- **YOUR OBJECTIVE**: Reproduce the records below exactly, but only between the lines holding "(** [regexp.MustCompile] of" and "(mkKeepPolicyReferences None (Some anything)", inclusive.

[Dataset entries]
== Segment start ==
(** A loop whose body keeps an invariant of what is done so far and what is left. *)
Lemma wpb_for_fold {A S} (I : list A -> list A -> S -> W -> Prop) (l : list A) body :
  (forall done x rest s w, done ++ x :: rest = l -> I done (x :: rest) s w ->
     wpb B (body s x) w (fun s' w' => I (done ++ [x]) rest s' w')) ->
  forall s w, I [] l s w -> wpb B (for_fold l s body) w (fun s' w' => I l [] s' w').
Proof.
  intros Hb.
  assert (forall rest dn s w, dn ++ rest = l -> I dn rest s w ->
    wpb B (for_fold rest s body) w (fun s' w' => I l [] s' w')) as H; [|by intros; apply (H l [])].
  induction rest as [|x rest IH]; intros dn s w E HI; simpl.
  - rewrite app_nil_r in E. subst. by apply wpb_ret.
  - apply wpb_bind. eapply wpb_mono; [by apply Hb|]. simpl. intros s' w' HI'.
    apply (IH (dn ++ [x])); [by rewrite <-app_assoc|done].
Qed.
End wpb.

(** ** Invariants of the search *)

Abbreviation mset s := (managed (stageManager s)).

(** What the marks do to the state: nothing else changes. *)
Record stable (s s' : CleanupState) : Prop := {
  stable_set : stageDescSet (mset s') = stageDescSet (mset s);
  stable_index : stageDescByStageID (mset s') = stageDescByStageID (mset s);
  stable_checksums : checksumSourceStageIDs s' = checksumSourceStageIDs s;
  stable_marks p : marked (mset s) p -> marked (mset s') p;
  stable_records : imageMetadataList (stageManager s') = imageMetadataList (stageManager s);
}.

#[export] Instance stable_PreOrder : PreOrder stable.
Proof.
  split; [by split|]. intros s1 s2 s3 [? ? ? ? ?] [? ? ? ? ?].
  split; congruence || auto.
Qed.

(** A parent of a stage: the one its label names, or the only one with the id of its
    parent image. *)
Definition parent (s : CleanupState) (d : Image.StageDesc) (q : Desc) : Prop :=
  stageDescByStageID (mset s)
    !! Image.label (Image.Labels (Image.SDInfo d)) Image.WerfParentStageID = Some q \/
  (stageDescSet (mset s) !! q.1 = Some q.2 /\
   Image.ParentID (Image.SDInfo d) = Image.ID (Image.SDInfo q.2) /\
   forall p x, stageDescSet (mset s) !! p = Some x ->
     Image.ParentID (Image.SDInfo d) = Image.ID (Image.SDInfo x) -> p = q.1).

Lemma parent_stable s s' d q : stable s s' -> parent s d q <-> parent s' d q.
Proof. intros [E1 E2 _ _ _]. unfold parent. by rewrite E1, E2. Qed.

(** The digests of the stages and of their platforms are all well formed. *)
Definition digests_ok (set : StageDescSet) : Prop :=
  forall p d, set !! p = Some d ->
    (exists x, Image.GetDigest (Image.SDInfo d) = Ok x) /\
    forall i, i ∈ Image.Index (Image.SDInfo d) -> exists x, Image.GetDigest i = Ok x.

(** The current and the handled set. *)
Record Inv (s0 s : CleanupState) (cur handled : StageDescSet) : Prop := {
  inv_stable : stable s0 s;
  inv_indexed : indexed (mset s0);
  inv_cur : cur ⊆ stageDescSet (mset s0);
  inv_handled : handled ⊆ stageDescSet (mset s0);
  inv_marks p : marked (mset s) p -> marked (mset s0) p \/ p ∈ dom cur \/ p ∈ dom handled;
  inv_closed p d q : handled !! p = Some d -> parent s0 d q ->
    marked (mset s) q.1 /\ (q.1 ∈ dom cur \/ q.1 ∈ dom handled);
}.

Section search.
Context {W : Type} `{!GoQuote, !Nondet, !GitHistory W, !CleaningLibrary W}.
Variable sm : StorageManager.Manager W.
Variable options : CleanupOptions W KeepPolicy.
Variable B : Prop.
Abbreviation E := (Env W CleanupState).

Lemma wpb_manager (e : E) (Q : Manager -> E -> Prop) :
  Q (stageManager (own e)) e -> wpb B manager e Q.
Proof. done. Qed.

Lemma wpb_iterate {A} (l : list A) (e : E) (Q : list A -> E -> Prop) :
  (forall order e', order ≡ₚ l -> own e' = own e -> Q order e') -> wpb B (iterate l) e Q.
Proof. intros HQ. apply HQ; [apply shuffle_perm|done]. Qed.

Lemma wpb_lift {A} (r : res A) (e : E) (Q : A -> E -> Prop) :
  (forall a, r = Ok a -> Q a e) -> (forall m, r = Panic m -> B) -> (forall x, r <> Err x) ->
  wpb B (lift r) e Q.
Proof. unfold wpb, lift. destruct r; naive_solver. Qed.

(** A set of relatives that grows: all in the set, all new marks in it. *)
Definition grown (s0 : CleanupState) (cur : StageDescSet) (s : CleanupState)
  (cur' : StageDescSet) (s' : CleanupState) : Prop :=
  stable s s' /\ cur ⊆ cur' /\ cur' ⊆ stageDescSet (mset s0) /\
  forall p, marked (mset s') p -> marked (mset s) p \/ p ∈ dom cur'.

Lemma grown_refl s0 cur s : cur ⊆ stageDescSet (mset s0) -> grown s0 cur s cur s.
Proof. split; [reflexivity|]. auto. Qed.

Lemma grown_trans s0 c1 s1 c2 s2 c3 s3 :
  grown s0 c1 s1 c2 s2 -> grown s0 c2 s2 c3 s3 -> grown s0 c1 s1 c3 s3.
Proof.
  intros (H1 & H2 & H3 & H4) (H5 & H6 & H7 & H8).
  split; [by etrans|]. split; [by etrans|]. split; [done|].
  intros p Hp. destruct (H8 p Hp) as [Hp'|]; [|auto]. destruct (H4 p Hp') as [|Hd]; [auto|].
  right. by apply (subseteq_dom _ _ H6).
Qed.

Lemma grown_keeps s0 cur s cur' s' p d :
  grown s0 cur s cur' s' -> cur !! p = Some d -> marked (mset s) p ->
  cur' !! p = Some d /\ marked (mset s') p.
Proof.
  intros (H1 & H2 & _) Hp Hm. split; [by eapply lookup_weaken|by apply (stable_marks _ _ H1)].
Qed.
(** C2: a stage that Kubernetes uses is never deleted from the repository or from a cache of
    it. From a state that the initialisation of the cleanup leaves, with no two stages of one
    id, where the policy is on and the images found in some cluster always have the name of a
    tag of the stage, its id or a custom tag, the rest of the run keeps every relation that
    everything keeps but the deletion of a stage with that id; deletions from the final
    repository are left out of the claim. *)
Theorem deployed_never_deleted (sm : StorageManager.Manager W) options e stageID tag :
  CleanupKeeps R sm options -> FinalDeletable R sm options ->
  initialised sm options e -> distinct_ids (stageDescSet (mset (own e))) ->
  WithoutKube options = false ->
  DisableKubernetesBasedPolicy (ConfigMetaCleanup options) = false ->
  tag_of (own e) tag stageID ->
  in_use options (Address (StagesStorage sm) +:+ ":" +:+ tag) ->
  (forall d, Image.StageID_String (Image.SDStageID d) <> stageID -> Deletable R sm options d) ->
  R (ext e) (ext (runAfterInit sm options e).2).
Proof.
  intros HK Hfin Hinit Hids Hk1 Hk2 Ht Huse Hdel. rewrite runAfterInit_split.
  pose proof (initialised_found sm options e Hinit Hids) as Hf.
  destruct (keepsP_policies R sm options HK Hfin _ trivial_grows) as (Hkube & _).
  destruct (keepsP_policies R sm options HK Hfin _ (Good_grows R sm options)) as (_ & ? & ? & ?).
  pose proof (keepsG_deletions R sm options HK Hfin).
  apply (keeps_then R sm options); [by apply guarded_R| |keeps_go].
  unfold kubernetesPolicy. rewrite Hk1, Hk2. simpl.
  destruct (KubernetesContextClients options) as [|c cs]; [done|]. clear c cs.
  wp_step.
  eapply wlp_mono; [apply wlp_conj; [by apply (deployed_in_use options)|
    apply (keeps_wlp (on (@own W _) eq))]|].
  { unfold deployedDockerImages. apply keeps_for_fold; [typeclasses eauto|]. intros l c _.
    keeps_go. }
  intros dep e1 [Hdep Ho]. unfold on in Ho. rewrite Ho in Hf, Ht. wp_step.
  eapply wlp_mono; [by apply (skip_marks sm stageID tag)|]. intros ? e2 Hm.
  eapply wlp_mono; [apply (keeps_wlp (on (@own W _) grows) _ e2)|].
  - unfold skipFinalStageIDsThatAreUsedInKubernetes, protectFinal, manager. keeps_go;
      intros ?; unfold on; simpl; by split.
  - intros ? e3 Hg p d Hp.
    destruct (decide (Image.StageID_String (Image.SDStageID d) = stageID)) as [Hid|]; [left|auto].
    exact (id_marked_grows stageID _ _ Hg Hm p d Hp Hid).
Qed.
Lemma keeps_rm_commits i l :
  (forall s c, c ∈ commits_of l s -> keeps R (RmImageMetadata W st project i c s)) ->
  keeps_ext (deleteImageMetadata sm (DryRun options) i l).
Proof.
  intros Hrm. unfold deleteImageMetadata. destruct (DryRun options); [auto with werf|].
  unfold ForEachRmImageMetadata. apply keeps_iterate_bind; [typeclasses eauto..|]. intros order Ho.
  apply keeps_each; [typeclasses eauto..|]. intros [c s] Hin. apply keeps_bind; [typeclasses eauto| |auto with werf].
  apply keeps_try, keeps_call, Hrm. simpl. apply list_elem_of_bind in Hin as ([s' cs] & Hin & Hs).
  simpl in Hin. apply list_elem_of_bind in Hin as (c' & Hin & Hc).
  apply list_elem_of_singleton in Hin. injection Hin as -> ->. rewrite Ho in Hs.
  apply elem_of_map_to_list in Hs. unfold commits_of. by rewrite Hs.
Qed.

Lemma keeps_deleteIfAny i l :
  (forall s c, c ∈ commits_of l s -> keeps R (RmImageMetadata W st project i c s)) ->
  keeps_ext (deleteIfAny sm options i l).
Proof.
  intros Hrm. unfold deleteIfAny. destruct (_ =? _); [auto with werf|]. by apply keeps_rm_commits.
Qed.

(** A record of an image that the cleanup may remove. *)
Definition unneeded (m : Manager) (i : string) (hit : gmap string (list string))
  (unlink : list string) (s c : string) : Prop :=
  (c ∈ commits_of (GetStageIDCommitListToCleanup m i) s /\ (s ∈ unlink \/ c ∉ commits_of hit s)) \/
  c ∈ commits_of (GetNonexistentStageIDCommitList m i) s \/
  c ∈ commits_of (GetStageIDNonexistentCommitList m i) s.

(** The cleanup of an image's metadata removes no record that is needed: a commit on
    which the scan hit a stage that stays linked, unless the stage or the commit does not
    exist, or anything that is not recorded. *)
Theorem cleanupImageMetadata_keeps_hits i hit unlink (e : E) :
  excludes ->
  (forall s c, unneeded (stageManager (own e)) i hit unlink s c ->
     keeps R (RmImageMetadata W st project i c s)) ->
  R (ext e) (ext (cleanupImageMetadata sm options i hit unlink e).2).
Proof.
  intros Hx. set (m := stageManager (own e)). intros Hrm.
  assert (keeps_ext ((if negb (countStageIDCommitList hit =? 0) || negb (length unlink =? 0)
    then deleteIfAny sm options i (commitsToDelete (GetStageIDCommitListToCleanup m i) hit unlink)
    else mret tt) ;;
    deleteIfAny sm options i (GetNonexistentStageIDCommitList m i) ;;
    deleteIfAny sm options i (GetStageIDNonexistentCommitList m i))) as Hk; [|exact (Hk e)].
  unfold unneeded in Hrm. keeps_go; apply keeps_deleteIfAny; intros s c Hin; apply Hrm; [|tauto..].
  left. by apply commitsToDelete_exact in Hin.
Qed.

(** Only the custom tags of stages that are not in the set any more are deleted, none of
    a stage that is. *)
Theorem only_unused_custom_tags_deleted (e : E) :
  (forall stageID tags t, stageIDCustomTagList (stageManager (own e)) !! stageID = Some tags ->
     t ∈ tags -> ContainsStageDescByStageID (stageManager (own e)) stageID = false ->
     keeps R (DeleteStageCustomTag W st t) /\ keeps R (UnregisterStageCustomTag W st t)) ->
  R (ext e) (ext (deleteUnusedCustomTags sm options e).2).
Proof.
  set (m := stageManager (own e)). intros Hrm.
  assert (keeps_ext (order ← iterate (map_to_list (stageIDCustomTagList m));
    let tags := x ← order; if ContainsStageDescByStageID m x.1 then [] else x.2 in
    match tags with
    | [] => mret tt
    | _ => deleteCustomTags sm (DryRun options) tags
    end)) as Hk; [|exact (Hk e)].
  apply keeps_iterate_bind; [typeclasses eauto..|]. intros order Ho.
  assert (forall l, (forall t, t ∈ l -> keeps R (DeleteStageCustomTag W st t) /\
    keeps R (UnregisterStageCustomTag W st t)) ->
    keeps_ext (deleteCustomTags sm (DryRun options) l)) as Hdel.
  { intros l Hl. unfold deleteCustomTags. destruct (DryRun options); [auto with werf|].
    unfold ForEachDeleteStageCustomTag. apply keeps_each; [typeclasses eauto..|]. intros t Ht.
    destruct (Hl t Ht). keeps_go. }
  assert (forall t, t ∈ (x ← order; if ContainsStageDescByStageID m x.1 then [] else x.2) ->
    keeps R (DeleteStageCustomTag W st t) /\ keeps R (UnregisterStageCustomTag W st t)) as Hin.
  { intros t Ht. apply list_elem_of_bind in Ht as ([id tags] & Ht & Hx). simpl in Ht.
    destruct (ContainsStageDescByStageID m id) eqn:Ec; [by apply elem_of_nil in Ht|].
    rewrite Ho in Hx. apply elem_of_map_to_list in Hx. eauto. }
  cbv zeta. destruct (order ≫= _) as [|t l]; [auto with werf|]. by apply Hdel.
Qed.
(* ===== verification/GitRefs.v ===== *)
(** pkg/config/meta_cleanup.go and git_history_based_cleanup/reference_to_scan.go: the
    policies that say which references of a repository are scanned and how many images of
    each are kept, and the references they select. The git library is third-party code: a
    repository is the class [GitRepository] of the answers it gives, and a reference what
    the code asks of it. A compiled regular expression is the set of the strings it
    matches. *)
From S2P Require Import Prelude Go.

Module MetaCleanup.

Definition OrOperator : string := "Or".
Definition AndOperator : string := "And".

(** [metaCleanupKeepPolicyLimit]: the fields may be nil; a duration is in nanoseconds. *)
Record Limit := mkLimit {
  last : option Z;
  In : option Z;
  operator : option string;
}.

Definition defaultReferencesLimitLast : Z := -1.
Definition defaultReferencesLimitOperator : string := AndOperator.
Definition defaultImagesPerReferenceLast : Z := 1.
Definition defaultImagesPerReferenceOperator : string := AndOperator.

Definition Operator (default : string) (l : Limit) : string :=
  match operator l with
  | Some op => if bool_decide (op = "") then default else op
  | None => default
  end.

(** [MetaCleanupKeepPolicyReferencesLimit]. *)
Definition References_Last (l : Limit) : Z := default defaultReferencesLimitLast (last l).
Definition References_Operator : Limit -> string := Operator defaultReferencesLimitOperator.

(** [MetaCleanupKeepPolicyImagesPerReference]. *)
Definition Images_Last (l : Limit) : Z := default defaultImagesPerReferenceLast (last l).
Definition Images_Operator : Limit -> string := Operator defaultImagesPerReferenceOperator.

Definition NewLimit (last In : option Z) (operator : option string) : Limit :=
  mkLimit last In operator.

Definition no_limit : Limit := mkLimit None None None.

Record KeepPolicyReferences := mkKeepPolicyReferences {
  TagRegexp : option (string -> bool);
  BranchRegexp : option (string -> bool);
  RefLimit : option Limit;
}.

Record KeepPolicy := mkKeepPolicy {
  References : KeepPolicyReferences;
  ImagesPerReference : Limit;
}.

End MetaCleanup.

(** * What the git library answers *)

Record GitReference := mkGitReference {
  RefName : string;
  Short : string;
  IsRemote : bool;
  IsTag : bool;
  RefHash : string;
}.

Record Commit := mkCommit { CHash : string; CParents : list string; CWhen : Z }.

(** A tag object of a commit, a tag object of another object, which the library may fail to
    read, a commit, or an object of another type. Objects are named by their contents: the
    chain of tags is finite. *)
Inductive GitObject :=
| OTagOfCommit (target : string)
| OTagOfObject (obj : GitObject)
| OTagUnreadable (err : error)
| OCommit (hash : string)
| OOther (type : string).

Definition ZeroHash : string := "0000000000000000000000000000000000000000".
Definition ErrObjectNotFound : error := Errorf "object not found" [].

Class GitRepository := {
  AllReferences : list GitReference + error;
  CommitObject : string -> Commit + error;
  (** [Reference(name, true)], the hash of it *)
  ResolveReference : string -> string + error;
  AnyObject : string -> GitObject + error;
  (** the time of the tagger *)
  TagObject : string -> Z + error;
}.

Module GitRefs.
Import MetaCleanup.

(** A [*ReferenceToScan]: [ptr] is its address. Its [imagesCleanupKeepPolicy] is assigned
    through the pointer, and so is kept apart, in a store. *)
Record ReferenceToScan := mkReferenceToScan {
  ptr : nat;
  reference : GitReference;
  CreatedAt : Z;
  HeadCommit : Commit;
  scanDepthLimit : Z;
}.

Abbreviation Policies := (gmap nat Limit).

Definition of_sum {A} (r : A + error) : res A :=
  match r with inl a => Ok a | inr e => Err e end.

Definition wrap_res {A} (f : string) (args : list farg) (r : res A) : res A :=
  match r with Err e => Err (Wrapf f args e) | r => r end.

Section refs.
Context `{git : GitRepository, sorting : SortSlice}.
(** [time.Now()] *)
Variable now : Z.

(** ** The references of the repository *)

Fixpoint peelObject (obj : GitObject) : res string :=
  match obj with
  | OTagOfCommit target => Ok target
  | OTagOfObject obj' => peelObject obj'
  | OTagUnreadable err => Err err
  | OCommit hash => Ok hash
  | OOther type => Err (Errorf "unsupported tag target %q" [FQ type])
  end.

Definition getCommitHashForReference (name : string) : res string :=
  hash ← of_sum (ResolveReference name);
  obj ← of_sum (AnyObject hash);
  peelObject obj.

(** The callback of [ForEach]: nothing for a reference that is not scanned. *)
Definition collectReference (ptr : nat) (r : GitReference) : res (option ReferenceToScan) :=
  if negb (IsRemote r || IsTag r) then Ok None
  else if IsRemote r && negb (Str.HasPrefix (Short r) "origin/") then Ok None
  else if negb (IsTag r) then
    if bool_decide (RefHash r = ZeroHash) then Ok None
    else
      c ← wrap_res "reference %s: commit object %s failed: %w" [FS (Short r); FS (RefHash r)]
            (of_sum (CommitObject (RefHash r)));
      Ok (Some (mkReferenceToScan ptr r (CWhen c) c (-1)))
  else
    refHash ← wrap_res "unable to get commit hash for reference %q: %w" [FQ (RefName r)]
      (getCommitHashForReference (RefName r));
    c ← wrap_res "reference %s: commit object %s failed: %w" [FS (Short r); FS refHash]
          (of_sum (CommitObject refHash));
    modifiedAt ← match TagObject (RefHash r) with
                 | inl taggedAt => Ok taggedAt
                 | inr err =>
                     if bool_decide (err = ErrObjectNotFound) then Ok (CWhen c)
                     else Err (Wrapf "tag object %s failed: %w" [FS (RefHash r)] err)
                 end;
    Ok (Some (mkReferenceToScan ptr r modifiedAt c 1)).

Fixpoint collectReferences (ptr : nat) (l : list GitReference) : res (list ReferenceToScan) :=
  match l with
  | [] => Ok []
  | r :: l' =>
      x ← collectReference ptr r;
      rest ← collectReferences (S ptr) l';
      Ok (match x with Some ref => ref :: rest | None => rest end)
  end.

(** ** The policies *)

Definition same_ref (r1 r2 : ReferenceToScan) : bool := ptr r1 =? ptr r2.

Definition mergeReferences (refs1 refs2 : list ReferenceToScan) : list ReferenceToScan :=
  refs2 ++ filter (fun r => existsb (same_ref r) refs2 = false) refs1.

Definition referencesOr (refs1 refs2 : list ReferenceToScan) : list ReferenceToScan :=
  mergeReferences refs1 refs2.

Definition referencesAnd (refs1 refs2 : list ReferenceToScan) : list ReferenceToScan :=
  filter (fun r => existsb (same_ref r) refs2 = true) refs1.

Definition newer (r1 r2 : ReferenceToScan) : bool := (CreatedAt r2 <? CreatedAt r1)%Z.

(** The duration of [in] is subtracted from the clock. *)
Definition filterReferencesByIn (refs : list ReferenceToScan) (inn : option Z)
  : list ReferenceToScan :=
  match inn with
  | None => refs
  | Some d => filter (fun r => (now - d <? CreatedAt r)%Z = true) refs
  end.

(** The slice after the call, sorted where there is a limit, and the result. *)
Definition filterReferencesByLast (refs : list ReferenceToScan) (last : Z)
  : list ReferenceToScan * list ReferenceToScan :=
  if (last <? 0)%Z then (refs, refs)
  else
    let refs := sort_Slice newer refs in
    (refs, if (Z.of_nat (length refs) <? last)%Z then refs else take (Z.to_nat last) refs).

(** The references filtered by time are the same slice as [refs] where there is no such
    limit, and are sorted with it. *)
Definition applyReferencesLimit (refs : list ReferenceToScan) (limit : option Limit)
  : list ReferenceToScan :=
  match limit with
  | None => refs
  | Some l =>
      let '(sorted, policyLastRefs) := filterReferencesByLast refs (References_Last l) in
      let policyInRefs := match In l with
                          | None => sorted
                          | Some _ => filterReferencesByIn refs (In l)
                          end in
      if bool_decide (References_Operator l = OrOperator)
      then referencesOr policyInRefs policyLastRefs
      else referencesAnd policyInRefs policyLastRefs
  end.

Definition applyImagesPerReference (refs : list ReferenceToScan) (images : Limit)
  (policies : Policies) : Policies :=
  foldl (fun policies r => <[ptr r := images]> policies) policies refs.

Definition applyCleanupKeepPolicy (refs : list ReferenceToScan) (policy : KeepPolicy)
  (policies : Policies) : list ReferenceToScan * Policies :=
  let refs := applyReferencesLimit refs (RefLimit (References policy)) in
  (refs, applyImagesPerReference refs (ImagesPerReference policy) policies).

(** The name without the remote: the second part of the short name. *)
Fixpoint selectBranchReferencesByRegexp (branches : list ReferenceToScan) (regexp : string -> bool)
  : res (list ReferenceToScan) :=
  match branches with
  | [] => Ok []
  | r :: branches' =>
      match Str.SplitN (Short (reference r)) "/" 2 with
      | [_; name] =>
          rest ← selectBranchReferencesByRegexp branches' regexp;
          Ok (if regexp name then r :: rest else rest)
      | _ => Panic "index out of range"
      end
  end.

Definition selectTagReferencesByRegexp (tags : list ReferenceToScan) (regexp : string -> bool)
  : list ReferenceToScan :=
  filter (fun r => regexp (Short (reference r)) = true) tags.

(** [regexp.MustCompile] of the two expressions of the default policies. *)
Definition anything : string -> bool := fun _ => true.
Definition main_branches : string -> bool := fun s =>
  bool_decide (s ∈ ["main"; "master"; "staging"; "production"]).

Definition Week : Z := 604800000000000%Z.

Definition defaultPolicies : list KeepPolicy :=
  [mkKeepPolicy
     (mkKeepPolicyReferences (Some anything) None (Some (NewLimit (Some 10%Z) None None)))
     no_limit;
   mkKeepPolicy
     (mkKeepPolicyReferences None (Some anything)
        (Some (NewLimit (Some 10%Z) (Some Week) (Some AndOperator))))
     (NewLimit (Some 2%Z) (Some Week) (Some AndOperator));
   mkKeepPolicy (mkKeepPolicyReferences None (Some main_branches) None)
     (NewLimit (Some 10%Z) None None)].

(** What the policies have selected so far: branches, tags, and the store. *)
Record Selected := mkSelected {
  resultBranchesRefs : list ReferenceToScan;
  resultTagsRefs : list ReferenceToScan;
  policies : Policies;
}.

Definition applyPolicy (branches tags : list ReferenceToScan) (s : Selected) (policy : KeepPolicy)
  : res Selected :=
  match BranchRegexp (References policy), TagRegexp (References policy) with
  | Some regexp, _ =>
      selected ← selectBranchReferencesByRegexp branches regexp;
      let '(policyRefs, policies') := applyCleanupKeepPolicy selected policy (policies s) in
      Ok (mkSelected (mergeReferences (resultBranchesRefs s) policyRefs) (resultTagsRefs s) policies')
  | None, Some regexp =>
      let '(policyRefs, policies') :=
        applyCleanupKeepPolicy (selectTagReferencesByRegexp tags regexp) policy (policies s) in
      Ok (mkSelected (resultBranchesRefs s) (mergeReferences (resultTagsRefs s) policyRefs) policies')
  | None, None => Ok s
  end.

Fixpoint applyPolicies (branches tags : list ReferenceToScan) (s : Selected) (l : list KeepPolicy)
  : res Selected :=
  match l with
  | [] => Ok s
  | policy :: l' => s' ← applyPolicy branches tags s policy; applyPolicies branches tags s' l'
  end.

(** The references with the policy that each has in the end. *)
Definition ReferencesToScan (keepPolicies : list KeepPolicy)
  : res (list (ReferenceToScan * Limit)) :=
  rs ← wrap_res "get repository references failed: %w" [] (of_sum AllReferences);
  refs ← collectReferences 0 rs;
  let tagsRefs := filter (fun r => IsTag (reference r) = true) refs in
  let branchesRefs := filter (fun r => IsTag (reference r) = false) refs in
  let keepPolicies := match keepPolicies with [] => defaultPolicies | _ => keepPolicies end in
  s ← applyPolicies branchesRefs tagsRefs (mkSelected [] [] ∅) keepPolicies;
  let result := sort_Slice newer (resultBranchesRefs s) ++ sort_Slice newer (resultTagsRefs s) in
  Ok ((fun r => (r, default no_limit (policies s !! ptr r))) <$> result).

End refs.
End GitRefs.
== Segment end ==
- **REPLY**:
(** [regexp.MustCompile] of the two expressions of the default policies. *)
Definition anything : string -> bool := fun _ => true.
Definition main_branches : string -> bool := fun s =>
  bool_decide (s ∈ ["main"; "master"; "staging"; "production"]).

Definition Week : Z := 604800000000000%Z.

Definition defaultPolicies : list KeepPolicy :=
  [mkKeepPolicy
     (mkKeepPolicyReferences (Some anything) None (Some (NewLimit (Some 10%Z) None None)))
     no_limit;
   mkKeepPolicy
     (mkKeepPolicyReferences None (Some anything)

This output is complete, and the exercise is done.